**About this task**
For the word "lines", find each line in the entries where it occurs and copy that line.

.....

(* ===== verification/Cli.v ===== *)
(** * Cli: the commands of [ht]

    Models [cmd/ht/main.go], [cmd/ht/completion.go] and
    [internal/client/daemon_probe.go]: every command
    and [main], as [proc]s of the operations below (the environment, the terminal,
    files, processes, and the calls of [ClientLib.v] on a connection). The argument
    parser, the TOML encoder, the table writer and regular expressions are library
    code: parameters or operations. *)
From Stdlib Require Import ZArith Lia Ascii.
From stdpp Require Import base gmap list strings numbers option pretty.
From S2P Require Import Prelude GoStrings Wire Messages Resize Proc Server ClientLib ClientAttach Config.
From S2P Require TermState ClientKeys Completion.
#[local] Open Scope Z_scope.

(** ** Errors *)

Inductive errno := ENOENT | ECONNREFUSED | OtherErrno (n : Z).

(** An error of [client.Connect]: its text, and of the [*net.OpError] in its chain
    whether it holds an [*os.SyscallError], and the system error. *)
Record connect_error := mkConnectError { ce_error : error; ce_net : option (bool * errno) }.

(** What a command returns; [commandExitError] is the one with an exit code. *)
Inductive cmd_error : Type :=
| Plain (e : error)
| FromConnect (e : connect_error)
| FromCall (e : call_error)
| FromAttach (e : attach_error)
| commandExitError (code : Z) (stderr : string).

(** [OutOfFuel]: still in a loop that only its surroundings end. *)
Inductive outcome : Type :=
| Done (err : option cmd_error)
| OutOfFuel.

Definition fails (e : error) : outcome := Done (Some (Plain e)).
Definition succeeds : outcome := Done None.

(** ** Operations *)

(** [wait4] without waiting. *)
Inductive wait4 :=
| WaitError (echild : bool) (e : error)
| StillRunning
| Exited (status : Z)
| Signaled (signal : string)
| Stopped.

Inductive cop : Type -> Type :=
| Getenv (key : string) : cop string
| LookupEnv (key : string) : cop (option string)
| Getwd : cop (result string)
| IoctlGetWinsize : cop (result Winsize)
| UserHomeDir : cop (result string)
| IsTerminal (stdin : bool) : cop bool
| Dial (sock : string) : cop (option connect_error)
| CloseConn : cop unit
| Request {T} (cl : ClientLib.call T) : cop (answer T)
| DoAttach (opts : AttachOpts) : cop (option attach_error)
| Print (text : string) : cop unit
| Eprint (text : string) : cop unit
| WriteStdout (data : bytes) : cop (option error)
| WriteRows (rows : list (list string)) : cop (option error)
| EncodeStdout (cfg : Config) : cop (option error)
| BeforeDeadline : cop bool
| AfterDeadline : cop bool
| Sleep (ms : Z) : cop unit
| Executable : cop (result string)
| MkdirAll (path : string) : cop (option error)
| OpenAppend (path : string) : cop (option error)
| CreateTemp (dir : string) : cop (result string)
| CloseLog : cop unit
| Remove (path : string) : cop unit
| Rename (from to : string) : cop (option error)
| StartProcess (exe : string) (args : list string) : cop (result Z)
| Release (pid : Z) : cop (option error)
| Wait4 (pid : Z) : cop wait4
| StatExists (path : string) : cop bool
| CreateFile (path : string) : cop (option error)
| EncodeFile (cfg : Config) : cop (option error)
| CloseFile : cop unit
| Listen_ (srv : Server) : cop (option error)
| Exit (code : Z) : cop unit
| Fatal (e : cmd_error) : cop Z.

Abbreviation cproc := (Proc.proc cop).

(** ** Pure helpers *)

Definition formatSessionPID (pid : Z) : string := if pid =? 0 then "-" else pretty pid.

Definition seconds (n : Z) : string := pretty n +:+ "s".

Definition formatUptime (secs : Z) : string :=
  let h := secs / 3600 in
  let m := (secs / 60) mod 60 in
  let s := secs mod 60 in
  if 0 <? h then pretty h +:+ "h " +:+ pretty m +:+ "m"
  else if 0 <? m then pretty m +:+ "m " +:+ seconds s
  else seconds s.

Definition dumpRequestFormat (format : string) (join scrollback : bool) : Z :=
  let value :=
    if String.eqb format "vt" then TermState.DumpVT
    else if String.eqb format "html" then TermState.DumpHTML else 0 in
  let value := if join then Z.lor value TermState.DumpFlagUnwrap else value in
  if scrollback then Z.lor value TermState.DumpFlagScrollback else value.

Definition waitContent (content : string) (row : Z) : string :=
  if row <? 0 then content
  else
    let lines := Split content "010"%char in
    if blen lines <=? row then ""
    else default "" (lines !! Z.to_nat row).

Definition resolveDefaultCommand (command : list string) (cfg : Config) : list string :=
  match command with
  | _ :: _ => command
  | [] =>
      if String.eqb (sc_DefaultCommand (cfg_Session cfg)) "" then []
      else Fields (sc_DefaultCommand (cfg_Session cfg))
  end.

(** The home directory of a listed path as a tilde. *)
Definition abbreviate (home cwd : string) : string :=
  if negb (String.eqb home "") && HasPrefix cwd home
  then "~" +:+ str_drop (String.length home) cwd else cwd.

Definition daemonStartArgs (socketPath : string) (autoExit : bool) : list string :=
  let args := ["daemon"] in
  let args := if autoExit then args ++ ["--auto-exit"] else args in
  if negb (String.eqb socketPath "") then args ++ ["--socket"; socketPath] else args.

Definition see (logPath : string) : string :=
  if String.eqb logPath "" then "" else " (see " +:+ logPath +:+ ")".
Definition daemonStartupError (socketPath logPath : string) (cause : string) : error :=
  Errorf ("daemon failed before ready at " +:+ socketPath +:+ ": " +:+ cause +:+ see logPath).
Definition daemonStartupTimeoutError (socketPath logPath : string) : error :=
  Errorf ("timed out waiting for daemon at " +:+ socketPath +:+ see logPath).

Definition commandExitError_Error (code : Z) (stderr : string) : string :=
  if negb (String.eqb stderr "") then TrimSuffix stderr (String "010"%char "")
  else "exit with code " +:+ pretty code.

Definition nl : string := String "010"%char "".
Lemma wait_loop_ok fuel match_ Name Pattern Row Interval :
  wp (wait_loop fuel match_ Name Pattern Row Interval) (waited_for match_ Row fuel).
Proof.
  induction fuel as [|fuel IH]; [by repeat split|]. cbn [wait_loop wp]. intros [data|err]; cbn [wp].
  - destruct (match_ (waitContent (string_of_bytes data) Row)) eqn:Hm; cbn [wp].
    + exists [], (inl data). split_and!; try done. by exists data.
    + intros [|]; cbn [wp].
      * left. eexists _, [], (inl data). split_and!; try done. cbn. repeat constructor. by exists data.
      * intros []. eapply wp_mono; [|exact IH]. intros tr r Hw.
        by apply (waited_more match_ Row fuel data tr r
          [Step (Request (CDump Name TermState.DumpPlain)) (inl data); Step AfterDeadline false; Step (Sleep Interval) tt]).
  - right. eexists _, [], err. by split_and!.
Qed.

(** The exit status of a wait, and the polls and looks at the clock it comes from. No
    exit status is a wait still going on after [fuel] polls. *)
Definition wait_status (match_ : string -> bool) (Row : Z) (fuel : nat) (tr : list (step cop))
    (r : option Z) : Prop :=
  match r with
  | Some code =>
      (code = 0 /\ exists earlier last_poll, sees polls tr = earlier ++ [last_poll] /\
         Forall (misses match_ Row) earlier /\ matches match_ Row last_poll /\
         sees clock tr = replicate (length earlier) false) \/
      (code = 1 /\ exists earlier last_poll, sees polls tr = earlier ++ [last_poll] /\
         Forall (misses match_ Row) (earlier ++ [last_poll]) /\
         sees clock tr = replicate (length earlier) false ++ [true]) \/
      (code = 2 /\ ((sees polls tr = [] /\ exists e, last (sees dialled tr) = Some (Some e)) \/
                    exists earlier err, sees polls tr = earlier ++ [inr err] /\
                      Forall (misses match_ Row) earlier /\ sees clock tr = replicate (length earlier) false))
  | None =>
      length (sees polls tr) = fuel /\ Forall (misses match_ Row) (sees polls tr) /\
      sees clock tr = replicate fuel false
  end.

Lemma wait_status_ext match_ Row fuel pre tr post r :
  sees polls pre = [] -> sees polls post = [] -> sees clock pre = [] -> sees clock post = [] ->
  sees dialled tr = [] ->
  wait_status match_ Row fuel tr r -> wait_status match_ Row fuel (pre ++ tr ++ post) r.
Proof.
  intros P1 P2 C1 C2 D. unfold wait_status.
  rewrite !sees_app, P1, P2, C1, C2, D, !app_nil_r. cbn [app]. destruct r as [code|]; [|done].
  intros [H|[H|(Hc & [[_ [e He]]|H])]]; [by left|by right; left|done|right; right]. split; [done|by right].
Qed.

(** The loop alone, without a connection. *)
Lemma waited_status match_ Row fuel tr r :
  waited_for match_ Row fuel tr r ->
  match r with
  | OutOfFuel => wait_status match_ Row fuel tr None
  | Done None => wait_status match_ Row fuel tr (Some 0)
  | Done (Some e) => exists code text, e = commandExitError code text /\ wait_status match_ Row fuel tr (Some code)
  end.
Proof.
  destruct r as [[e|]|]; cbn [waited_for]; [|intros H; by left|done].
  intros [(text & earlier & l & -> & H)|(text & earlier & err & -> & He & _ & H)]; do 2 eexists; (split; [done|]).
  - right; left. split; [done|]. by exists earlier, l.
  - right; right. split; [done|right]. by exists earlier, err.
Qed.

Lemma wait_loop_dials fuel match_ Name Pattern Row Interval :
  wp (wait_loop fuel match_ Name Pattern Row Interval) (fun tr _ => sees dialled tr = []).
Proof.
  induction fuel as [|fuel IH]; [done|]. cbn [wait_loop wp]. intros [data|err]; [|done].
  destruct (match_ _); [done|]. intros []; [done|]. intros []. exact IH.
Qed.

(** C22. [ht wait] exits with 0 when a dump of the session matched, and stops polling
    there; with 1 when the time was over after a dump that, like all before it, did
    not match, so there is always one poll, and never another once the clock said
    so; and with 2 when the daemon could not be reached or asked. It goes on only as
    long as every dump missed and the clock, looked at after each, said there was
    time: so it ends with the first look at the clock past the deadline. *)
Theorem wait_exit_status defaultSocket Version legacy kitty formatTime regexp_Compile
    fuel cfg socket Name Pattern Regex Row Interval match_ tr r :
  compileWaitMatcher regexp_Compile Pattern Regex = Ok match_ ->
  runs (main defaultSocket Version legacy kitty formatTime regexp_Compile fuel (Ok cfg) socket
          (CmdWait Name Pattern Regex Row Interval)) tr r ->
  wait_status match_ Row fuel tr r.
Proof.
  intros Hm Hr. refine (wp_runs _ (wait_status match_ Row fuel) _ _ _ Hr).
  unfold main. cbn [run_command]. unfold WaitCmd_Run, with_client, deferred, close_conn. rewrite Hm.
  set (sock := dc_SocketPath _). cbn [wp bind]. intros [e|]; cbn [wp bind exit_code].
  - cbn. intros []. right; right. split; [done|left]. split; [done|by exists e].
  - apply wp_bind, wp_bind. eapply wp_mono; [|apply wp_and; [apply wait_loop_ok|apply wait_loop_dials]].
    intros tr1 o [H Hd]. apply waited_status in H. cbn [wp bind]. intros [].
    destruct o as [[e|]|]; cbn [wp bind].
    + destruct H as (c & text & -> & Hs). cbn [exit_code].
      destruct (String.eqb text ""); [|intros []]; cbn [wp]; rewrite <- ?app_assoc;
        by apply (wait_status_ext _ _ _ [Step (Dial sock) None] tr1).
    + rewrite <- ?app_assoc. by apply (wait_status_ext _ _ _ [Step (Dial sock) None] tr1).
    + rewrite <- ?app_assoc. by apply (wait_status_ext _ _ _ [Step (Dial sock) None] tr1).
Qed.

(** The first dump does not match, the second does. *)
Definition ex_wait : list (step cop) :=
  [Step (Dial "") None;
   Step (Request (CDump "s" TermState.DumpPlain)) (inl (bytes_of_string "starting"));
   Step AfterDeadline false; Step (Sleep 100) tt;
   Step (Request (CDump "s" TermState.DumpPlain)) (inl (bytes_of_string "ready"));
   Step CloseConn tt].

Definition no_encoder : TermState.keyEvent -> result bytes := fun _ => Err EOF.

(** The time is over after the second dump. *)
Definition ex_wait_late : list (step cop) :=
  [Step (Dial "") None;
   Step (Request (CDump "s" TermState.DumpPlain)) (inl (bytes_of_string "starting"));
   Step AfterDeadline false; Step (Sleep 100) tt;
   Step (Request (CDump "s" TermState.DumpPlain)) (inl (bytes_of_string "starting"));
   Step AfterDeadline true; Step CloseConn tt; Step (Eprint ("timeout waiting for " +:+ Quote "ready" +:+ nl)) tt].

Lemma wait_exit_status_witness :
  wait_status (fun s => String.eqb "ready" "" || Contains s "ready") (-1) 5 ex_wait (Some 0) /\
  wait_status (fun s => String.eqb "ready" "" || Contains s "ready") (-1) 5 ex_wait_late (Some 1).
Proof.
  split.
  - apply (wait_exit_status "" "v" no_encoder no_encoder (fun _ => "") (fun _ => Err EOF)
      5 Default "" "s" "ready" false (-1) 100); [reflexivity|unfold ex_wait; run_go].
  - apply (wait_exit_status "" "v" no_encoder no_encoder (fun _ => "") (fun _ => Err EOF)
      5 Default "" "s" "ready" false (-1) 100); [reflexivity|unfold ex_wait_late; run_go].
Defined.

(** ** Attaching *)

(** Everything a command does outside of itself. *)
Definition outside (s : step cop) : bool :=
  match s with
  | Step o _ =>
      match o with
      | Dial _ | StartProcess _ _ | CreateTemp _ | OpenAppend _ | MkdirAll _ | DoAttach _ => true
      | _ => false
      end
  end.

(** The sessions attached to, and how that ended. *)
Definition attached (s : step cop) : list (AttachOpts * option attach_error) :=
  match s with
  | Step o b =>
      match o in cop B return B -> list (AttachOpts * option attach_error) with
      | DoAttach opts => fun r => [(opts, r)]
      | _ => fun _ => []
      end b
  end.

(** The answers that must come before. *)
Definition asked (s : step cop) : list (string + bool) :=
  match s with
  | Step o b =>
      match o in cop B return B -> list (string + bool) with
      | Getenv key => fun v => [inl v]
      | IsTerminal _ => fun v => [inr v]
      | _ => fun _ => []
      end b
  end.

(** What the run of an attaching command shows. *)
Definition attach_ok (legacy kitty : TermState.keyEvent -> result bytes) (keybind : string)
    (opts : ClientKeys.DetachKey -> AttachOpts) (tr : list (step cop)) (code : option Z) : Prop :=
  (existsb outside tr = true ->
     sees asked tr = [inl ""; inr true; inr true] /\
     is_ok (ClientKeys.ParseDetachKey legacy kitty keybind) = true) /\
  match sees attached tr with
  | [] => True
  | [(o, err)] =>
      (exists dk, ClientKeys.ParseDetachKey legacy kitty keybind = Ok dk /\ o = opts dk) /\
      match err with
      | None => code = Some 0
      | Some (ExitError c) => code = Some c
      | Some (AttachErr _) => True
      end
  | _ => False
  end.

Lemma outside_app tr tr' : existsb outside (tr ++ tr') = existsb outside tr || existsb outside tr'.
Proof. apply existsb_app. Qed.

Definition no_attach (tr : list (step cop)) : Prop := sees attached tr = [] /\ sees asked tr = [].

Lemma no_attach_app tr tr' : no_attach tr -> no_attach tr' -> no_attach (tr ++ tr').
Proof. unfold no_attach. rewrite !sees_app. by intros [-> ->] [-> ->]. Qed.

(** Code that neither attaches nor asks. *)
Definition silent {A} (p : cproc A) : Prop := wp p (fun tr _ => no_attach tr).

Lemma silent_ret {A} (a : A) : silent (Ret a).
Proof. done. Qed.
Lemma silent_do {A B} (o : cop B) (k : B -> cproc A) :
  (forall b, no_attach [Step o b]) -> (forall b, silent (k b)) -> silent (Do o k).
Proof.
  intros Ho Hk b. eapply wp_mono; [|apply Hk]. intros tr a Ha.
  by apply (no_attach_app [Step o b]).
Qed.
Lemma silent_bind {A B} (p : cproc A) (f : A -> cproc B) :
  silent p -> (forall a, silent (f a)) -> silent (bind p f).
Proof.
  intros Hp Hf. apply wp_bind. eapply wp_mono; [|exact Hp]. intros tr a Ha. cbn beta.
  eapply wp_mono; [|apply Hf]. intros tr' b. by apply no_attach_app.
Qed.

Ltac silent_go :=
  repeat first
    [ apply silent_ret
    | apply silent_bind; [|intros]
    | apply silent_do; [done|intros]
    | match goal with |- silent (match ?x with _ => _ end) => destruct x end
    | match goal with H : forall _, _ |- _ => apply H end ].

Lemma ProbeDaemon_silent sock : silent (ProbeDaemon sock).
Proof. unfold ProbeDaemon, deferred, close_conn. silent_go. Qed.

Lemma wait_ready_silent fuel sock log pid : silent (wait_ready fuel sock log pid).
Proof.
  revert sock log pid. induction fuel as [|fuel IH]; intros; [done|]. cbn [wait_ready].
  unfold daemonProcessExited, ProbeDaemon, deferred, close_conn. silent_go.
Qed.

Lemma ensureDaemon_silent defaultSocket fuel socketPath autoExit logPath :
  silent (ensureDaemonDetached defaultSocket fuel socketPath autoExit logPath).
Proof.
  pose proof ProbeDaemon_silent. pose proof wait_ready_silent.
  unfold ensureDaemonDetached, deferred, openDaemonLogFile, start_daemon, daemon_started. silent_go.
Qed.

Lemma interactive_ok defaultSocket legacy kitty fuel no_tty cfg opts :
  wp (interactive defaultSocket legacy kitty fuel no_tty cfg opts) (fun tr r =>
    attach_ok legacy kitty (cc_DetachKeybind (cfg_Client cfg)) opts tr
      (match r with
       | Done None => Some 0
       | Done (Some (FromAttach (ExitError c))) => Some c
       | _ => None
       end)).
Proof.
  unfold interactive, isInteractiveAttachTTY, detach_key. cbn [wp]. intros s.
  destruct (String.eqb_spec s "") as [->|Hs]; cbn [negb wp bind]; [|by split].
  intros [|]; cbn [negb wp bind]; [|by split]. intros [|]; cbn [negb wp bind]; [|by split].
  destruct (ClientKeys.ParseDetachKey _ _ _) as [dk|e] eqn:Hdk; cbn [wp]; [|by split].
  unfold with_daemon, ensureDaemon. apply wp_bind.
  eapply wp_mono; [|apply ensureDaemon_silent]. intros tr r [H1 H2]. cbn beta.
  assert (Hstart : forall tr' code,
    sees asked tr' = [] ->
    match sees attached tr' with
    | [] => True
    | [(o, err)] => o = opts dk /\
        match err with None => code = Some 0 | Some (ExitError c) => code = Some c | Some (AttachErr _) => True end
    | _ => False
    end ->
    attach_ok legacy kitty (cc_DetachKeybind (cfg_Client cfg)) opts
      ([Step (Getenv "HAUNTTY_SESSION") ""; Step (IsTerminal true) true; Step (IsTerminal false) true] ++ tr ++ tr') code).
  { intros tr' code Ha Hm. unfold attach_ok. rewrite !sees_app, H1, H2, Ha, Hdk. cbn [app]. split; [done|].
    destruct (sees attached tr') as [|[o err] [|]]; cbn; try done. destruct Hm as [-> Hm]. split; [by exists dk|done]. }
  destruct r as [[e|]|]; cbn [wp]; try by apply (Hstart []).
  unfold with_client, deferred, close_conn, run_attach. cbn [wp bind]. intros [e|]; cbn [wp bind].
  - by apply (Hstart [Step (Dial _) (Some e)]).
  - intros err []. apply (Hstart [Step (Dial _) None; Step (DoAttach (opts dk)) err; Step CloseConn tt]); [done|].
    split; [done|]. destruct err as [[c|e]|]; done.
Qed.
Lemma handleList_listed e w d :
  refines dir w d ->
  refines dir (snd (exec dir e (handleList s (mkList false)) w)) d /\
  exists m, w_sent (snd (exec dir e (handleList s (mkList false)) w)) = w_sent w ++ [m] /\ listed d m.
Proof.
  intros HR. unfold handleList, deadSessionRows, deadSessionNames, liveSessionNames.
  rewrite Hpersist. cbn [negb exec interp]. rewrite exec_bind, exec_live_rows. cbn beta iota.
  rewrite exec_bind. cbn [exec interp bind].
  destruct (listDead_ok dir (fun n => bool_decide (n ∈ dom (w_live w))) (w_fs w) Hdir (r_fs _ _ _ HR))
    as (names & -> & Hnd & Hin).
  assert (Hnames : forall n, n ∈ names <-> n ∉ d_live d /\ is_Some (d_saved d !! n)).
  { intros n. rewrite Hin, bool_decide_eq_false, (r_live _ _ _ HR). split.
    - intros (Hn & Hl & Hs). by rewrite (r_saved _ _ _ HR).
    - intros [Hl Hs]. pose proof (r_saved_names _ _ _ HR n Hs) as Hn. by rewrite <- (r_saved _ _ _ HR). }
  destruct (exec_dead_rows e names w d HR) as (res & -> & Hres); [intros n Hn; by apply Hnames|].
  destruct res as [rows|err]; cbn [exec interp snd send w_sent].
  - split; [by apply refines_send|]. eexists. split; [reflexivity|].
    destruct Hres as (Hr & Hdead & Hok). eexists _, rows. split; [reflexivity|]. rewrite Hr.
    split_and!; [|..|done|done|].
    + rewrite map_map. apply List.Forall_map, List.Forall_forall. by intros [n p] _.
    + rewrite !map_map, <- (r_live _ _ _ HR). apply map_names. by intros [].
    + intros n. rewrite Hnames. split; intros [Hl Hs]; (split; [done|]).
      * by eapply (proj1 (list.Forall_forall _ _)) in Hok; [|by apply Hnames].
      * destruct Hs as [st Hst]. by eexists.
  - split; [by apply refines_send|]. eexists. split; [reflexivity|].
    destruct Hres as (n & err' & Hn & Herr). exists n, err'. split; [by apply Hnames|done].
Qed.
End Offers.

(** The names offered for the first argument of a command. *)
Definition offered (command : string) (rows : Sessions) : list string :=
  completionTopicNames (default "" (completionDynamicTopics !! command))
    (sessionsFromProtocol (Sessions_Sessions rows)).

.....

**Exercise result**
    let lines := Split content "010"%char in
    if blen lines <=? row then ""
    else default "" (lines !! Z.to_nat row).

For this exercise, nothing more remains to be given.